◆ **Work instructions**:
Go through the data below and count every line that has the word "Import". Return only the count.

◆ **Dataset content**:
Lemma get_events_eventId_safe_witness :
  200%nat = 200%nat
  /\ In Demo.standup (events Demo.store) /\ e_id Demo.standup = 100
  /\ (forall d,
        pe_organizer (populate_event (users Demo.store) Demo.standup) = Some d
        \/ In d (pe_attendees (populate_event (users Demo.store)
                                              Demo.standup)) ->
        field "password" d = None /\ field "refreshToken" d = None)
  /\ store_of (get_events_eventId 100 Demo.store) = Demo.store.
Proof.
  apply (get_events_eventId_safe 100 Demo.store
           (mkResponse 200
              (EventDetail (populate_event (users Demo.store) Demo.standup)))
           (populate_event (users Demo.store) Demo.standup));
    reflexivity.
Defined.



Lemma authMiddleware_blacklist_revoked_witness :
  let st := mkStore [Demo.alice] [] [] [mkBlacklisted (js "stolen") 4%Z] in
  authMiddleware_blacklist (Demo.runtime 0) (Some (js "stolen")) 5%Z st
  = (Ok (Responded revoked), st, [mkQuery "Blacklist" "findOne"]).
Proof.
  intros st.
  destruct (authMiddleware_blacklist_revoked (Demo.runtime 0) (js "stolen")
              5%Z st) as (H & _ & _).
  - discriminate.
  - apply H. exists (mkBlacklisted (js "stolen") 4%Z).
    split; [now left | reflexivity].
Defined.

(** A 201 from the register route with the credential check means the
    credentials satisfy all six rules, no identity had the email, and
    the identity stored for it holds the refresh token that was sent;
    the id is one no identity has. *)
Theorem post_register_created (rt : Runtime) (newId : ObjectId)
  (email password : jsstring) (name : option jsstring) (now : Date)
  (st : Store) (r : Response) :
  (forall u, In u (users st) -> u_id u <> newId) ->
  response_of (post_register rt newId email password name now st) = Ok r ->
  status r = 201%nat ->
  (forall rule, In rule (credential_rules email password) -> fst rule = true)
  /\ ~ In email (map u_email (users st))
  /\ exists hash u,
       bcrypt_hash rt password 10 = Some hash
       /\ u = mkUser newId email hash name (defaultRole rt)
                     (Some (generateRefreshToken rt
                              (mkUser newId email hash name (defaultRole rt)
                                      None) now))
       /\ users (store_of (post_register rt newId email password name now st))
          = users st ++ [u]
       /\ body r = MessageTokens "Registration successful"
                     (generateAccessToken rt
                        (mkUser newId email hash name (defaultRole rt) None)
                        now)
                     (generateRefreshToken rt
                        (mkUser newId email hash name (defaultRole rt) None)
                        now).
Proof.
  intros Hfresh.
  unfold post_register, try_catch, bind, User_findOne_email, read,
    register_new, User_insert, User_update, write, send, ret, response_of,
    store_of.
  destruct (validateUserCredentials email password) eqn:V; simpl;
    [intros [= <-]; discriminate |].
  destruct (find _ (users st)) eqn:F; simpl; [intros [= <-]; discriminate |].
  destruct (bcrypt_hash rt password 10) as [hash|] eqn:Hh; simpl;
    [|intros [= <-]; discriminate].
  intros [= <-] _. split; [|split].
  - apply (proj1 (first_violation_none (credential_rules email password))).
    now rewrite <- validateUserCredentials_rules.
  - now apply find_email_none.
  - eexists. eexists. split; [reflexivity |]. split; [reflexivity |].
    split; [|reflexivity].
    rewrite update_first_fresh_last; [reflexivity | | apply N.eqb_refl].
    intros y Hy. apply N.eqb_neq. now apply Hfresh.
Qed.

Lemma post_register_created_witness :
  ~ In (js "carol@example.com") (map u_email (users Demo.store)).
Proof.
  apply (post_register_created (Demo.runtime 0) 3 (js "carol@example.com")
           (js "Passw0rd!") None 7%Z Demo.store
           (mkResponse 201
              (MessageTokens "Registration successful"
                 (generateAccessToken (Demo.runtime 0)
                    (mkUser 3 (js "carol@example.com")
                            (js "$2b$Passw0rd!") None (Some (js "user")) None)
                    7%Z)
                 (generateRefreshToken (Demo.runtime 0)
                    (mkUser 3 (js "carol@example.com")
                            (js "$2b$Passw0rd!") None (Some (js "user")) None)
                    7%Z)))).
  - intros u [<- | [<- | []]]; simpl; discriminate.
  - reflexivity.
  - reflexivity.
Defined.

Example emailRegex_examples :
  test emailRegex (js "a@b.c") = true
  /\ test emailRegex (js "a@b") = false
  /\ test emailRegex (js "a b@c.d") = false
  /\ test emailRegex (js "a@@b.c") = false
  /\ test emailRegex (js "a@b.c.") = true
  /\ test emailRegex (js "a@.b") = false.
Proof. repeat split; reflexivity. Qed.

(** ** Days across a transition, and calendars with an empty name *)

(** In New York, the day asked for as 2023-11-06 is searched as the local
    5th of November, on which the clocks go back: the window is 25 hours
    long, and two events of the requester 24 hours apart are both
    sent. *)
Example get_events_day_long_day :
  let rt := Demo.runtime_in Demo.new_york in
  let start := 1699156800000%Z in
  let at_ (i : ObjectId) (t : Date) :=
    mkEvent i (js "Call") None t t None 1 [] in
  let st := mkStore [Demo.alice] []
                    [at_ 100 start; at_ 101 (start + 86400000)%Z] [] in
  setHours rt 1699228800000%Z 0 0 0 0 = start
  /\ setHours rt start 23 59 59 999 = (start + 90000000 - 1)%Z
  /\ page_events (get_events_day rt (Demo.claims_of Demo.alice)
                                 (js "2023-11-06") st)
     = [at_ 100 start; at_ 101 (start + 86400000)%Z].
Proof. repeat split; reflexivity. Qed.

(** A calendar renamed to a blank name (the update runs no validator,
    and here it trims) can no longer be saved: taking an event off it is
    answered 500 and the reference stays, and an event created under it
    is stored without being listed. *)
Example blank_name_then_save :
  let alice := Demo.claims_of Demo.alice in
  let st := store_of (put_calendar trim alice 10 (js "  ") Demo.store) in
  option_map c_name (find (fun c => c_id c =? 10) (calendars st)) = Some []
  /\ delete_calendar_event alice 10 100 st
     = (Ok (mkResponse 500 (MessageError "Server error during event removal"
                                         ValidationError)),
        st, [mkQuery "Calendar" "findById"; mkQuery "Calendar" "save"])
  /\ response_of (post_calendar_events alice 10 Demo.review 101 st)
     = Ok (mkResponse 500 (MessageError "Server error during event creation"
                                        ValidationError))
  /\ option_map e_title
       (find (fun e => e_id e =? 101)
             (events (store_of (post_calendar_events alice 10 Demo.review 101
                                                     st))))
     = Some (js "Review")
  /\ option_map c_events
       (find (fun c => c_id c =? 10)
             (calendars (store_of (post_calendar_events alice 10 Demo.review
                                                        101 st))))
     = Some [100].
Proof. repeat split; reflexivity. Qed.
(** * SpendSmart: the ingestion-and-categorization pipeline

    A shallow embedding of [gemini_client.py], [main.py], [database.py],
    [plaid_client.py] and [sheets_client.py].

    Python dictionaries are finite maps from strings to Python values;
    exceptions are the [Raise] branch of an error monad; the database
    session, the spreadsheet and the external services are explicit state
    and explicit oracles.  Python floats are modelled by exact rationals
    (rounding is not modelled). *)

From Stdlib Require Import Ascii String QArith Qabs.
From stdpp Require Import gmap strings list fin_maps.

Local Open Scope string_scope.
Local Open Scope Z_scope.

(** ** Exceptions and the error monad *)

Inductive exn : Type :=
  | KeyError (key : string)
  | TypeError
  | ValueError
  | AttributeError
  | JSONDecodeError
  | IntegrityError
  | IndexError
  | HttpError
  | FeedError.

Inductive res (A : Type) : Type :=
  | Ok (a : A)
  | Raise (e : exn).
Arguments Ok {A} a.
Arguments Raise {A} e.

#[global] Instance res_ret : MRet res := λ A a, Ok a.
#[global] Instance res_bind : MBind res := λ A B k m,
  match m with
  | Ok a => k a
  | Raise e => Raise e
  end.

(** [try: body except Exception as e: handler e] *)
Definition try_except {A} (body : res A) (handler : exn → res A) : res A :=
  match body with
  | Ok a => Ok a
  | Raise e => handler e
  end.
Lemma prefixed_match (s d1 d2 d3 : string) (d5 : option string) :
  prefixed_text s d1 d2 d3 d5 ->
  re_match PREFIXED_SEMVER_REGEX s = Some (semver_groups d1 d2 d3 d5).
Proof.
  intros (ws1 & ws2 & nl & Hw1 & Hw2 & Hnum & Hnl & ->).
  destruct (prefixed_den _ _ _ _ _ _ nl Hw1 Hw2 Hnum Hnl) as (w & g & Hw & Hden).
  destruct (exec_complete _ _ _ _ _ _ (fun _ _ g => Some g) Hden) as [g0 Hg0]; [done|].
  assert (Hs : w +:+ nl
               = "version" +:+ ws1 +:+ "=" +:+ ws2
                   +:+ String dquote (semver d1 d2 d3 d5 +:+ String dquote nl))
    by (subst w; by str_norm).
  rewrite Hs in Hg0. unfold re_match. rewrite Hg0. f_equal.
  destruct (prefixed_sound _ _ Hg0)
    as (e1 & e2 & e3 & e5 & (ws1' & ws2' & nl' & Hw1' & Hw2' & Hnum' & Hnl' & Heq) & ->).
  revert Heq. app_norm. intros [= Heq].
  apply (run_unique space) in Heq as [_ [= Heq]]; try done.
  apply (run_unique space) in Heq as [_ [= Heq]]; try done.
  apply semver_unique in Heq as (-> & -> & -> & -> & _); done.
Qed.

Lemma standalone_starts_with_digit (s d1 d2 d3 : string) (d5 : option string) :
  standalone_text s d1 d2 d3 d5 -> stops digit s = false.
Proof.
  intros (nl & ([Hne Hd] & _) & _ & ->). unfold semver.
  destruct d1 as [|c d1]; [done|]. app_norm. simpl in *.
  apply andb_true_iff in Hd as [-> _]. done.
Qed.

Lemma prefixed_starts_with_v (s d1 d2 d3 : string) (d5 : option string) :
  prefixed_text s d1 d2 d3 d5 -> stops digit s = true.
Proof. intros (ws1 & ws2 & nl & _ & _ & _ & _ & ->). by app_norm. Qed.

◆ **Response box**:
2